Della sua immaginifica dinastia si ricordano, in discendenza, i famosi Leccesi venuti a Melfi al principio del secolo scorso e che si assunsero volontariamente il ruolo ultraonorifico di generalissimi dello Spirito Santo, mantenendolo degnamente per moltissimi anni: i fratelli Locuratolo; Alessandro Mignone, meglio conosciuto al suo tempo col nomignolo di scanzone; Alessandro Santangelo detto scianniello, cui seguì per legittimo diritto ereditario il figlio Michele, famoso quest'ultimo anche per le sue esibizioni carnevalesche e per la vendita delle prime ciliege che annunziava al pubblico col grido suggestivo «Chiagnit’ piccirill ca je nzuta la cirasella »; Silvestro Morimando, cui è succeduto l’attuale... Alessandro ultimo che, nel suo pretenzioso portamento ultra marziale di generalissimo.., antichissimo stile — cappello a feluca, calzoni bianchi, stivali da guardiacaccia, giubba da musicante in grande uniforme su cui pesano alcuni chilogramma di medaglie sacre e profane coniate in metalli — che variano dallo zinco puro all’ottone vecchio — dimentica volentieri il suo ordinario e non del certo nobile mestiere di... accalappiacani.

Con la consuetudine fragorosa degli spari e delle salve sono pure scomparse le allegre gite notturne — oggi, coi tempi pesanti e preoccupanti che si attraversano, ben pochi trovano il tempo di dedicarsi a simili arcadiche esercitazioni del corpo, e dello spirito — e le gustose merende delle allegre comitive nelle suggestive vallate del Vulture maestoso.

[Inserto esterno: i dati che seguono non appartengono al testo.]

(** * Playlist manager: OAuth2 authorization flow and paginated retrieval

    A shallow embedding of [config.py], [oauth_server.py], [models.py] and
    [services/spotify_service.py], and the properties of the authentication
    flow and of the retrieval pipeline proved over it.

    Python objects shared by reference (the configuration, the token manager
    and the callback server are each reached from several objects) live in one
    [State] record; the outside world (clock, network, browser redirects,
    random source, port table) is an [Env] of oracles together with the
    counters and logs of [State] that record what the program did to it.
    Printing is not modelled. *)

From Stdlib Require Import ZArith Lia.
From stdpp Require Import gmap strings list pretty sorting.

(** ** Python values *)

(** Truthiness of an [Optional[str]]: [None] and the empty string are falsy. *)
Definition truthy_str (o : option string) : bool :=
  match o with
  | Some s => negb (String.eqb s "")
  | None => false
  end.

(** Truthiness of an optional number: [None] and zero are falsy. *)
Definition truthy_num (o : option Z) : bool :=
  match o with
  | Some z => negb (z =? 0)%Z
  | None => false
  end.

(** [" ".join(l)]. *)
Fixpoint join (sep : string) (l : list string) : string :=
  match l with
  | [] => ""
  | [x] => x
  | x :: rest => x +:+ sep +:+ join sep rest
  end.

(** [l[:n]] for a Python integer [n]: a negative bound counts from the end. *)
Definition slice_to {A} (l : list A) (n : Z) : list A :=
  if (0 <=? n)%Z then take (Z.to_nat n) l
  else take (length l - Z.to_nat (- n)) l.

(** The exception classes the program raises or meets; all of them derive
    from [Exception], the last three are those of [services/base.py]. *)
Inductive exn_class :=
| Exception
| TimeoutError
| KeyError
| ValueError
| AttributeError
| OSError
| ConnectionError
| MusicServiceError
| AuthenticationError
| RateLimitError.

Record exn := Exn { exn_cls : exn_class; exn_msg : string }.

(** What running a piece of the program gives: a value, a raised exception,
    or no answer within the given number of loop iterations. *)
Inductive outcome (A : Type) :=
| Return (a : A)
| Raise (e : exn)
| Diverge.
Arguments Return {A} a.
Arguments Raise {A} e.
Arguments Diverge {A}.

(** ** models.py *)

Inductive PlaylistType := OWNED | FOLLOWED | COLLABORATIVE.
Inductive TrackType := TRACK | EPISODE | LOCAL.

(** [Dict[str, str]] and [Dict[str, Any]] payloads that are only copied. *)
Definition urls := list (string * string).
Definition image := list (string * string).
(** A parsed [datetime], kept as its normalised ISO text. *)
Definition datetime := string.

Module Artist.
Record t := mk { id : string; name : string; uri : string; external_urls : urls }.
End Artist.

Module Album.
Record t := mk {
  id : string; name : string; uri : string; release_date : string;
  album_type : string; artists : list Artist.t; images : list image;
  external_urls : urls }.
End Album.

Module Track.
(** [id] is annotated [str]; it holds what the wire record has. *)
Record t := mk {
  id : option string; name : string; uri : string; track_type : TrackType;
  duration_ms : Z; explicit : bool; popularity : Z;
  preview_url : option string; track_number : Z; disc_number : Z;
  artists : list Artist.t; album : Album.t; external_urls : urls;
  isrc : option string; added_at : option datetime;
  added_by_user_id : option string }.
End Track.

Module PlaylistOwner.
Record t := mk { id : string; display_name : string; uri : string; external_urls : urls }.
End PlaylistOwner.
(** Every NaN cell of every array fares the same. *)
Lemma nan_cell (slopes : ndarray float) (h w i : nat) :
  shape slopes = [h; w] -> wf slopes ->
  nth_error (data slopes) i = Some nan ->
  classify_slope slopes =
    AsArray (mk_ndarray [h; w] (List.map classify_one (data slopes))) /\
  nth_error (List.map classify_one (data slopes)) i = Some "extreme"%string /\
  exists image,
    slope_to_rgba slopes = Ok image /\
    nth_error (data image) i = Some (0, 0, 0, 0)%Z.
Proof.
  intros Hs Hwf Hi. rewrite classify_slope_labels, Hs. simpl.
  split; [reflexivity|]. split.
  - rewrite nth_error_map, Hi. reflexivity.
  - exists (Np.map pixel_of slopes). split.
    + now apply slope_to_rgba_pixels with (h := h) (w := w).
    + simpl. rewrite nth_error_map, Hi. reflexivity.
Qed.

End ClassifyFacts.

(** ** Arrays *)

Section ArrayFacts.

Import Np.

Variable A : Type.

Lemma nth_rows (w : nat) (g : nat -> list A) (d : A) :
  (forall i, List.length (g i) = w) ->
  forall h s r c, (r < h)%nat -> (c < w)%nat ->
  nth (r * w + c) (flat_map g (seq s h)) d = nth c (g (s + r)%nat) d.
Proof.
  intros Hg. induction h as [|h IH]; intros s r c Hr Hc; [lia|].
  simpl. destruct r as [|r].
  - simpl. rewrite app_nth1 by (rewrite Hg; exact Hc).
    now rewrite Nat.add_0_r.
  - rewrite app_nth2 by (rewrite Hg; simpl; lia).
    rewrite Hg.
    replace (S r * w + c - w)%nat with (r * w + c)%nat by (simpl; lia).
    rewrite IH by lia. f_equal. f_equal. lia.
Qed.

Lemma map_nth_fix (B : Type) (f : A -> B) (l : list A) (i : nat)
    (da : A) (db : B) :
  f da = db -> nth i (List.map f l) db = f (nth i l da).
Proof. intros <-. apply map_nth. Qed.

Lemma length_rows (w : nat) (g : nat -> list A) :
  (forall i, List.length (g i) = w) ->
  forall h s, List.length (flat_map g (seq s h)) = (h * w)%nat.
Proof.
  intros Hg. induction h as [|h IH]; intros s; simpl; [reflexivity|].
  now rewrite length_app, Hg, IH.
Qed.

Lemma nth_tabulate (h w : nat) (f : nat -> nat -> A) (d : A) (r c : nat) :
  (r < h)%nat -> (c < w)%nat ->
  nth (r * w + c) (data (tabulate h w f)) d = f r c.
Proof.
  intros Hr Hc. unfold tabulate. simpl.
  rewrite nth_rows by (auto; intros; now rewrite length_map, length_seq).
  simpl. rewrite nth_indep with (d' := f r 0%nat)
    by (now rewrite length_map, length_seq).
  rewrite map_nth, seq_nth by exact Hc. reflexivity.
Qed.

Lemma length_tabulate (h w : nat) (f : nat -> nat -> A) :
  List.length (data (tabulate h w f)) = (h * w)%nat.
Proof.
  unfold tabulate. simpl. apply length_rows.
  intros. now rewrite length_map, length_seq.
Qed.

End ArrayFacts.

(** ** The slope engine *)

Section SlopeFacts.

Import Np Slope.
Local Open Scope R_scope.

Lemma lift2_nan_r op a : lift2 op a NaN = NaN.
Proof. now destruct a. Qed.

Lemma fdiv_fin (x y : R) : y <> 0 -> fdiv (Fin x) (Fin y) = Fin (x / y).
Proof.
  intros Hy. unfold fdiv. now destruct (Req_dec_T y 0).
Qed.

Lemma fsub_nan_l b : fsub NaN b = NaN.
Proof. reflexivity. Qed.

Lemma fsub_nan_r a : fsub a NaN = NaN.
Proof. apply lift2_nan_r. Qed.

Lemma slope_of_nan_l dy : slope_of NaN dy = NaN.
Proof. reflexivity. Qed.

Lemma slope_of_nan_r dx : slope_of dx NaN = NaN.
Proof.
  unfold slope_of, fsquare, fadd. cbn [fmul lift2].
  now rewrite lift2_nan_r.
Qed.

(** [calculate_slope] fails exactly as [np.gradient] does. *)
Lemma calculate_slope_small (h w : nat) (cells : list rfloat) (d : rfloat) :
  (h < 2 \/ w < 2)%nat ->
  calculate_slope (grid h w cells) d = Raise ValueError.
Proof.
  intros Hs. unfold calculate_slope, gradient, grid. cbn [shape bind].
  destruct (Nat.ltb_spec h 2); [reflexivity|].
  destruct (Nat.ltb_spec w 2); [reflexivity|lia].
Qed.
Lemma azure_splitWith text :
  splitTextIntoChunks text = splitWith MAX_CHARS_PER_CHUNK text.
Proof.
  unfold splitTextIntoChunks, splitWith.
  destruct (_ <=? _)%nat; [done|].
  assert (G : forall sentences st,
             (Chunker.chunks (fold_left Chunker.addSentence sentences st),
              Chunker.currentChunk (fold_left Chunker.addSentence sentences st))
             = fold_left (addSentenceWith MAX_CHARS_PER_CHUNK) sentences
                 (Chunker.chunks st, Chunker.currentChunk st)).
  { induction sentences as [|s rest IH]; intros st; simpl; [done|].
    by rewrite IH, azure_addSentence. }
  specialize (G (Regex.split sentenceBoundary text)
                (Chunker.mkState [] EmptyString)).
  simpl in G. rewrite <- G. done.
Qed.

Lemma openai_addPart st part :
  (OpenAISpeech.chunks (OpenAISpeech.addPart st part),
   OpenAISpeech.currentChunk (OpenAISpeech.addPart st part))
  = addPartWith OpenAISpeech.MAX_CHARS_PER_CHUNK
      (OpenAISpeech.chunks st, OpenAISpeech.currentChunk st) part.
Proof.
  unfold OpenAISpeech.addPart, addPartWith.
  destruct (_ <? _)%nat; destruct (truthy _); reflexivity.
Qed.

Lemma openai_fold_addPart parts :
  forall st,
    (OpenAISpeech.chunks (fold_left OpenAISpeech.addPart parts st),
     OpenAISpeech.currentChunk (fold_left OpenAISpeech.addPart parts st))
    = fold_left (addPartWith OpenAISpeech.MAX_CHARS_PER_CHUNK) parts
        (OpenAISpeech.chunks st, OpenAISpeech.currentChunk st).
Proof.
  induction parts as [|p parts IH]; intros st; simpl; [done|].
  by rewrite IH, openai_addPart.
Qed.

Lemma openai_addSentence st sentence :
  (OpenAISpeech.chunks (OpenAISpeech.addSentence st sentence),
   OpenAISpeech.currentChunk (OpenAISpeech.addSentence st sentence))
  = addSentenceWith OpenAISpeech.MAX_CHARS_PER_CHUNK
      (OpenAISpeech.chunks st, OpenAISpeech.currentChunk st) sentence.
Proof.
  unfold OpenAISpeech.addSentence, addSentenceWith.
  destruct (_ <? String.length sentence)%nat.
  - rewrite openai_fold_addPart. by destruct (truthy _).
  - destruct (_ <? _)%nat; reflexivity.
Qed.

Lemma openai_splitWith text :
  OpenAISpeech.splitTextIntoChunks text
  = splitWith OpenAISpeech.MAX_CHARS_PER_CHUNK text.
Proof.
  unfold OpenAISpeech.splitTextIntoChunks, splitWith.
  destruct (_ <=? _)%nat; [done|].
  assert (G : forall sentences st,
             (OpenAISpeech.chunks (fold_left OpenAISpeech.addSentence sentences st),
              OpenAISpeech.currentChunk
                (fold_left OpenAISpeech.addSentence sentences st))
             = fold_left (addSentenceWith OpenAISpeech.MAX_CHARS_PER_CHUNK)
                 sentences
                 (OpenAISpeech.chunks st, OpenAISpeech.currentChunk st)).
  { induction sentences as [|s rest IH]; intros st; simpl; [done|].
    by rewrite IH, openai_addSentence. }
  specialize (G (Regex.split sentenceBoundary text)
                (OpenAISpeech.mkState [] EmptyString)).
  simpl in G. rewrite <- G. done.
Qed.

(** X13.  The Azure splitter keeps its ceiling of 2000 characters on every
    text whose over-long sentences have comma-separated parts that fit. *)
Theorem splitTextIntoChunks_bounded text :
  partsFit MAX_CHARS_PER_CHUNK text ->
  Forall (fun chunk => (String.length chunk <= MAX_CHARS_PER_CHUNK)%nat)
    (splitTextIntoChunks text).
Proof. intros H. rewrite azure_splitWith. by apply splitWith_fits. Qed.

(** X14.  The OpenAI splitter keeps its ceiling of 4000 characters under the
    same condition. *)
Theorem openai_splitTextIntoChunks_bounded text :
  partsFit OpenAISpeech.MAX_CHARS_PER_CHUNK text ->
  Forall (fun chunk =>
            (String.length chunk <= OpenAISpeech.MAX_CHARS_PER_CHUNK)%nat)
    (OpenAISpeech.splitTextIntoChunks text).
Proof. intros H. rewrite openai_splitWith. by apply splitWith_fits. Qed.

End SplitterBound.

(** ** The overall progress metric: range and monotonicity *)

Section ProgressMore.
Local Open Scope Q_scope.

Lemma progress_active (job : Job.t) (i : nat) :
  Job.status job <> completed ->
  relevantStages (JobConfig.mode (Job.config job)) !! i = Some (Job.status job) ->
  calculateOverallProgress job
  = Qmin 99
      (inject_Z
         (JS.round
            (inject_Z (Z.of_nat i)
             * (100 / inject_Z (segments (JobConfig.mode (Job.config job))))
             + JobProgress.stageProgress (Job.progress job) / 100
               * (100 / inject_Z (segments (JobConfig.mode (Job.config job)))))))
    /\ (Z.of_nat i < segments (JobConfig.mode (Job.config job)))%Z.
Proof.
  destruct job as [[mode] status [stage sp done_]]. simpl. intros Hne Hi.
  destruct mode;
    repeat (destruct i as [|i];
            [injection Hi as <-; first [by destruct Hne | by split]|]);
    discriminate Hi.
Qed.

Sono pure pressoché scomparse le ricche piogge floreali lungo il corso della processione ; così come scomparso è 1’insolito fervore che, durante la settimana che precedeva la festa, prendeva come in una gioconda frenesia la intera cittadinanza, particolarmente i giovinetti che inseguivano a frotte gaie il tamburino Rasponi che accordava — ingegnoso precursore delle armonie astruse che fioriscono nei modernissimi jaz - band — il rullio del suo vecchio tamburo alle allegre... diversioni musicali del comicissimo e sfiatatissimo Ottavino Pescirutio.

Pure scomparsi sono il caratteristico palio di mussola e la maestosa cavalla bianca del Generalissimo. Così che questi, ai giorni nostri, è costretto ad appagare le sue velleità pseudo-guerriere caracollando un magro ronzinante e, qualche volta, adattandosi sul dorso di un umilissimo asinello per tradurre la parodia cavalleresca del simpatico eroe di Cervantes in quella del suo fedelissimo scudiero Sancio.

Così: quando non è addirittura costretto a farsela a piedi... con lo stomaco vuoto ed i calzari rotti.